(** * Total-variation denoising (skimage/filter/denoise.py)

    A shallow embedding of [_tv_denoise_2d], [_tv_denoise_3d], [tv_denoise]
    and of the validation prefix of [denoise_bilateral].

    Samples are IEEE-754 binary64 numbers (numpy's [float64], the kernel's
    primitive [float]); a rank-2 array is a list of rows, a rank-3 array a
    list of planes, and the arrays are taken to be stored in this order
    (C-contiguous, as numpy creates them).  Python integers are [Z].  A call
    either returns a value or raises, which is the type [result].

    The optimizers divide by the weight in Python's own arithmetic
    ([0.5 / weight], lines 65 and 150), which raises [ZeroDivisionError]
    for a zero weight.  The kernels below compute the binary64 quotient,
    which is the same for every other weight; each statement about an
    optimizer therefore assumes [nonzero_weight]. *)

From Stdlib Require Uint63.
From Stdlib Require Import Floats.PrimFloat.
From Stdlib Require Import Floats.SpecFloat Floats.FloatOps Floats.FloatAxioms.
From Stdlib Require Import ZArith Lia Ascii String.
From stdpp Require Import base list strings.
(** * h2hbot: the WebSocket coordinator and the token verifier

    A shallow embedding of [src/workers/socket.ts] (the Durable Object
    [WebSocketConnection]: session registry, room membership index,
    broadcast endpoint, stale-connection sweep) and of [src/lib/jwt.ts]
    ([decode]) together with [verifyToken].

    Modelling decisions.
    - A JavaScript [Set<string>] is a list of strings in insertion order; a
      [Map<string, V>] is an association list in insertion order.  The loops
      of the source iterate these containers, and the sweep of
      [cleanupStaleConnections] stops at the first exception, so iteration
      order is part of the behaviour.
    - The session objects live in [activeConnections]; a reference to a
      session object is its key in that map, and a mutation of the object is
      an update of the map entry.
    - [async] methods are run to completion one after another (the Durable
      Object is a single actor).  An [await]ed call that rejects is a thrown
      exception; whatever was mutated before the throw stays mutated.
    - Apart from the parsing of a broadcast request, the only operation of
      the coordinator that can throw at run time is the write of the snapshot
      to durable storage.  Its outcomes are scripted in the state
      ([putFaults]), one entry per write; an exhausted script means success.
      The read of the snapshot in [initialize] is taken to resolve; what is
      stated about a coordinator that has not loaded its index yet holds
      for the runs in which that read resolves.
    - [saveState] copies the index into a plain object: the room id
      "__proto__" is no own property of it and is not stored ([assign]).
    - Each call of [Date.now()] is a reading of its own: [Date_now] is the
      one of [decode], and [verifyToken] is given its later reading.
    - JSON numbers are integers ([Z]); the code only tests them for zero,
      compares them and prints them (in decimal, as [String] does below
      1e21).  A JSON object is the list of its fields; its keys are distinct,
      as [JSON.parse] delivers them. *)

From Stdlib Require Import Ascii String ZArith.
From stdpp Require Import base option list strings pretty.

---

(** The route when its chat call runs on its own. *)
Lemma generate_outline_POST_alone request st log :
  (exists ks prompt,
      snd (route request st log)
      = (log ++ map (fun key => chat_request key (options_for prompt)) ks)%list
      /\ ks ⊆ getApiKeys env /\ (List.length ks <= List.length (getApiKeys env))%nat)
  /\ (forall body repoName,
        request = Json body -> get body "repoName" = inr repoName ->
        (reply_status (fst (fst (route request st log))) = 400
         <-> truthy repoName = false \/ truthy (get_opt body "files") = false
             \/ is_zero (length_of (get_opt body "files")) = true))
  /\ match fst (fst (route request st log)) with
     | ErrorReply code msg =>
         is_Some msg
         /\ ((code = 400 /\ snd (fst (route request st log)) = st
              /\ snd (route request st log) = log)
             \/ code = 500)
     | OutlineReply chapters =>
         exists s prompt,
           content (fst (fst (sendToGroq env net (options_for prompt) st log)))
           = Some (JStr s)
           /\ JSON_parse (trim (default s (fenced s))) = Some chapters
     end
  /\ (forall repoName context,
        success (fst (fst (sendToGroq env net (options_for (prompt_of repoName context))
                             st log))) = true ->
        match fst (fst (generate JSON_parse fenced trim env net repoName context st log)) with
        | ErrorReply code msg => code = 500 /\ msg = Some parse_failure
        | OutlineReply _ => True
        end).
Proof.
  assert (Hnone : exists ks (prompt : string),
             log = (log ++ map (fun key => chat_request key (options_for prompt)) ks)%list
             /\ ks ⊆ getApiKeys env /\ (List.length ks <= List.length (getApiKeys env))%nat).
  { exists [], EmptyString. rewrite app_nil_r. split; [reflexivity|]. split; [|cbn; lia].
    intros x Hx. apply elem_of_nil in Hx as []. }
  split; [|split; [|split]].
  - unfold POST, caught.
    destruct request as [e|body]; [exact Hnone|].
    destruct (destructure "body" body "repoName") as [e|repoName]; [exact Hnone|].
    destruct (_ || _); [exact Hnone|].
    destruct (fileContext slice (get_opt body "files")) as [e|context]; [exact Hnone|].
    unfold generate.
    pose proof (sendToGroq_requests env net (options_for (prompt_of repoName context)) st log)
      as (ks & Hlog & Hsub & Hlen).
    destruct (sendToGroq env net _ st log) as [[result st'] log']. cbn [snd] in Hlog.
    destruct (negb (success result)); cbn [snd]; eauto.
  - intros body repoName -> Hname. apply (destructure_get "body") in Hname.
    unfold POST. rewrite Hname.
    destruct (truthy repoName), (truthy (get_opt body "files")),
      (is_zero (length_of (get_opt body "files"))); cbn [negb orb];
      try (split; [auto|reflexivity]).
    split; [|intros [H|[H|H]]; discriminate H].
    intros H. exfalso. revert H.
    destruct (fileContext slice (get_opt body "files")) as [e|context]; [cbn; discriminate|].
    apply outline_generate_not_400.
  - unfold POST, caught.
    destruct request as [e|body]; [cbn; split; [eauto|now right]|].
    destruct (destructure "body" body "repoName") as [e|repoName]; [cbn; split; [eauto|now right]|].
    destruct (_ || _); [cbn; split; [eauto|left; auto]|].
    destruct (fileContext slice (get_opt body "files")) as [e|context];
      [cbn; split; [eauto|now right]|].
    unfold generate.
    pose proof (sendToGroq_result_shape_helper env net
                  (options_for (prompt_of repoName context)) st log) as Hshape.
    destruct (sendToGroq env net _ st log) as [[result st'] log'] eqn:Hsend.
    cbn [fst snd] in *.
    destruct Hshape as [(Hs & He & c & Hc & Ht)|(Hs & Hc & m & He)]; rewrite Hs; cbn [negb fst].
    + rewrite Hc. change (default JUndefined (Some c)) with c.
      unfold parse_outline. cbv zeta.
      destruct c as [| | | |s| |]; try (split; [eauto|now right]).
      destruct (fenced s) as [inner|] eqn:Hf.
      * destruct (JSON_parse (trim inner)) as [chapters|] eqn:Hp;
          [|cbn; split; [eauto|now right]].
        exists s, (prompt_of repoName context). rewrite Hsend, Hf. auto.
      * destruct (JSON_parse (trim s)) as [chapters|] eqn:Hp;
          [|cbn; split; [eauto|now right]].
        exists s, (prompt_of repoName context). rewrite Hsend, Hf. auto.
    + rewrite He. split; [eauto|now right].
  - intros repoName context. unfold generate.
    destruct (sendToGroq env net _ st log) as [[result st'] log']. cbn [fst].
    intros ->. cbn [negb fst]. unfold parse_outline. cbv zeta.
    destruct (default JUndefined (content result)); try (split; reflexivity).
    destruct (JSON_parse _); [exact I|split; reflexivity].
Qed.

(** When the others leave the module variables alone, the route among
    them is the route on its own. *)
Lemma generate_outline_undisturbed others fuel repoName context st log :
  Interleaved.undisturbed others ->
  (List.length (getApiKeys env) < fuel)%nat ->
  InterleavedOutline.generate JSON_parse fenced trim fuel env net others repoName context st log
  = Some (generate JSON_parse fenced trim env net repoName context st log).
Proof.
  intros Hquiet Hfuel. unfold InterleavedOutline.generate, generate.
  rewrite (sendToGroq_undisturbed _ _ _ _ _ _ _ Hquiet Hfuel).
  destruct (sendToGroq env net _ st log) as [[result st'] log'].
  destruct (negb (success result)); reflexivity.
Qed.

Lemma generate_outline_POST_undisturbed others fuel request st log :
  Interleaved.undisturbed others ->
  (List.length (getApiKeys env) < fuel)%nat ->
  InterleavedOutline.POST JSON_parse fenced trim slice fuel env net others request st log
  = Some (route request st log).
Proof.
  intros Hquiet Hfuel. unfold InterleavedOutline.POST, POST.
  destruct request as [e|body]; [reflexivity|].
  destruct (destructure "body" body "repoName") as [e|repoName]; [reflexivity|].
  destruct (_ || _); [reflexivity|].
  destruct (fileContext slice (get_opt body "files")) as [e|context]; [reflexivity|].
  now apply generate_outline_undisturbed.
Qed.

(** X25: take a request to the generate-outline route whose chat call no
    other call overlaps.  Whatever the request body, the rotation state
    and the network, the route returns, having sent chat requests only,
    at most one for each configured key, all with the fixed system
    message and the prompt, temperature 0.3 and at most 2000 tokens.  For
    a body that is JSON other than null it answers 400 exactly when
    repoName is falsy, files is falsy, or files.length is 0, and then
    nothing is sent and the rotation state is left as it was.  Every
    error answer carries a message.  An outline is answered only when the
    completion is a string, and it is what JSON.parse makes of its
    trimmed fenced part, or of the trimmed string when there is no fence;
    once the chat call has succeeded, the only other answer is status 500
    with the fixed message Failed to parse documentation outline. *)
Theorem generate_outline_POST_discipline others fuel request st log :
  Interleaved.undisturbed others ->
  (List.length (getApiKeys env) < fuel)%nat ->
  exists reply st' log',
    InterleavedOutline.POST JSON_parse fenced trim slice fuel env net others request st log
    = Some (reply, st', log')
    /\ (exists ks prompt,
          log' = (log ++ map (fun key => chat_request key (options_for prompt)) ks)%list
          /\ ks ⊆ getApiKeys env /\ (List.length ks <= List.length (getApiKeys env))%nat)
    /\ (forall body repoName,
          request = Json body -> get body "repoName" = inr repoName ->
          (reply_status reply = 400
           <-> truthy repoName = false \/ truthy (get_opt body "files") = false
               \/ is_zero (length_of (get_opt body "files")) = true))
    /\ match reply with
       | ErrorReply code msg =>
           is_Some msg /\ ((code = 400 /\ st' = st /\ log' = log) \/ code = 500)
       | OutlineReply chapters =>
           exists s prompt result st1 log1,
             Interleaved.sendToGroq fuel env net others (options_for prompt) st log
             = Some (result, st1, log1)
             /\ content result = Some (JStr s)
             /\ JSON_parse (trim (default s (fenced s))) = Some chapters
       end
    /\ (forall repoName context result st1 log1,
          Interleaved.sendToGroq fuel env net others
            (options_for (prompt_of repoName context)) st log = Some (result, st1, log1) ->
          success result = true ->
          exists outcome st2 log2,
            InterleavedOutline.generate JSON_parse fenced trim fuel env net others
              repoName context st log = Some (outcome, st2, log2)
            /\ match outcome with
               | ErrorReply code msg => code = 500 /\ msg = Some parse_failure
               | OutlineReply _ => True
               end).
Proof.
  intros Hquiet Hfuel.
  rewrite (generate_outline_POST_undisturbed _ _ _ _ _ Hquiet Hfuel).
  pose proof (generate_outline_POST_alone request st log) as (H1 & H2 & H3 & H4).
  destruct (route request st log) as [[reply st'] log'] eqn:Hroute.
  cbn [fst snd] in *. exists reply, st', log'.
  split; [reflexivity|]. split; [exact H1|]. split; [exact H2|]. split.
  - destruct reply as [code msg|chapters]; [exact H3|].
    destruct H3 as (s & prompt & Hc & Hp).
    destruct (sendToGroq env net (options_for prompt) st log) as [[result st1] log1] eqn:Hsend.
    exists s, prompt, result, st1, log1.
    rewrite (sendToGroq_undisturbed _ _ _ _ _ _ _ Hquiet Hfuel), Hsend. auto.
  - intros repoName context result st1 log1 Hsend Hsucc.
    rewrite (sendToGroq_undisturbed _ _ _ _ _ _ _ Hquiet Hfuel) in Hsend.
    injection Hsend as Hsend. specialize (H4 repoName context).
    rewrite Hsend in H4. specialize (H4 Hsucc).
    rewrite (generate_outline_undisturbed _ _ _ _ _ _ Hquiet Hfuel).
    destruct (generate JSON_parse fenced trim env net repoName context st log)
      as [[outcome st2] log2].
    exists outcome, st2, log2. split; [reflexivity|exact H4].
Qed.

* **EXERCISE**
What you give back should be exactly the lines of the data above from the line with "- [async] methods" through the line with "to durable storage.", both of those included, and nothing more.

* **THE COMPLETED TASK**
    - [async] methods are run to completion one after another (the Durable
      Object is a single actor).  An [await]ed call that rejects is a thrown
      exception; whatever was mutated before the throw stays mutated.
    - Apart from the parsing of a broadcast request, the only operation of
      the coordinator that can throw at run time is the write of the snapshot
      to durable storage.  Its outcomes are scripted in the state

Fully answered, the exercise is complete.